* _Task brief_
Whenever the string "Raise" turns up in a line below, that line should be copied.

* _Dataset entries_

(** The exact value of a finite float as [m * 2^e]. *)
Definition float_exact (f : float) : option (Z * Z) :=
  match Prim2SF f with
  | S754_zero _ => Some (0, 0)
  | S754_finite s m e => Some (if s then Z.neg m else Z.pos m, e)
  | _ => None
  end.

(** [z == f] for an integer and a float: Python compares the exact values. *)
Definition int_eq_float (z : Z) (f : float) : bool :=
  match float_exact f with
  | Some (m, e) => if 0 <=? e then z =? m * 2 ^ e else m =? z * 2 ^ (- e)
  | None => false
  end.

Definition int_of_bool (b : bool) : Z := if b then 1 else 0.

(** The test by which a set holds one element for two values: they are
    the same object, or they are equal (and so have equal hashes). *)
Definition same_key (W : World) (a b : pyval) : bool :=
  match a, b with
  | PNone, PNone => true
  | PNA, PNA => true
  | PStr s, PStr t => String.eqb s t
  | PBool x, PBool y => Bool.eqb x y
  | PInt x, PInt y => x =? y
  | PBool x, PInt y | PInt y, PBool x => int_of_bool x =? y
  | PFloat f, PFloat g =>
      if PrimFloat.is_nan f && PrimFloat.is_nan g then nan_shared W else PrimFloat.eqb f g
  | PInt x, PFloat f | PFloat f, PInt x => int_eq_float x f
  | PBool x, PFloat f | PFloat f, PBool x => int_eq_float (int_of_bool x) f
  | _, _ => false
  end.

Definition hashable (v : pyval) : bool :=
  match v with PList _ | PDict _ => false | _ => true end.

(** [list(set([a, b]))]. *)
Definition list_set2 (W : World) (a b : pyval) : res (list pyval) :=
  if hashable a && hashable b then
    Ok (if same_key W a b then [a]
        else if set_flip W a b then [b; a] else [a; b])
  else Raise TypeError.

(** [_get_ept_url] on a row of the collections table. *)
Definition _get_ept_url (W : World) (x : gmap string pyval) : res pyval :=
  let! a := loc_get x "ept_usiaei" in
  let! b := loc_get x "EPT" in
  let! url := list_set2 W a b in
  let url := List.filter (fun i => negb (pd_isnull i)) url in
  if (length url =? 1)%nat then list_first url
  else Ok np_nan.

(** [bool(v)]. *)
Definition truthy (v : pyval) : res bool :=
  match v with
  | PNone => Ok false
  | PNA => Raise TypeError
  | PBool b => Ok b
  | PInt z => Ok (negb (z =? 0))
  | PFloat f => Ok (negb (PrimFloat.eqb f 0))
  | PStr s => Ok (negb (String.eqb s ""))
  | PList l => Ok (negb (Nat.eqb (length l) 0))
  | PDict d => Ok (negb (Nat.eqb (length d) 0))
  end.

(** [int(epsg)] on the result of [to_epsg()]. *)
Definition py_int (epsg : option Z) : res Z :=
  match epsg with
  | Some n => Ok n
  | None => Raise TypeError
  end.

(** [except (subprocess.CalledProcessError, json.JSONDecodeError, KeyError)]. *)
Definition introspection_error (e : exn) : bool :=
  match e with CalledProcessError | JSONDecodeError | KeyError _ => true | _ => false end.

* _Output for this exercise_
  else Raise TypeError.
  | PNA => Raise TypeError
  | None => Raise TypeError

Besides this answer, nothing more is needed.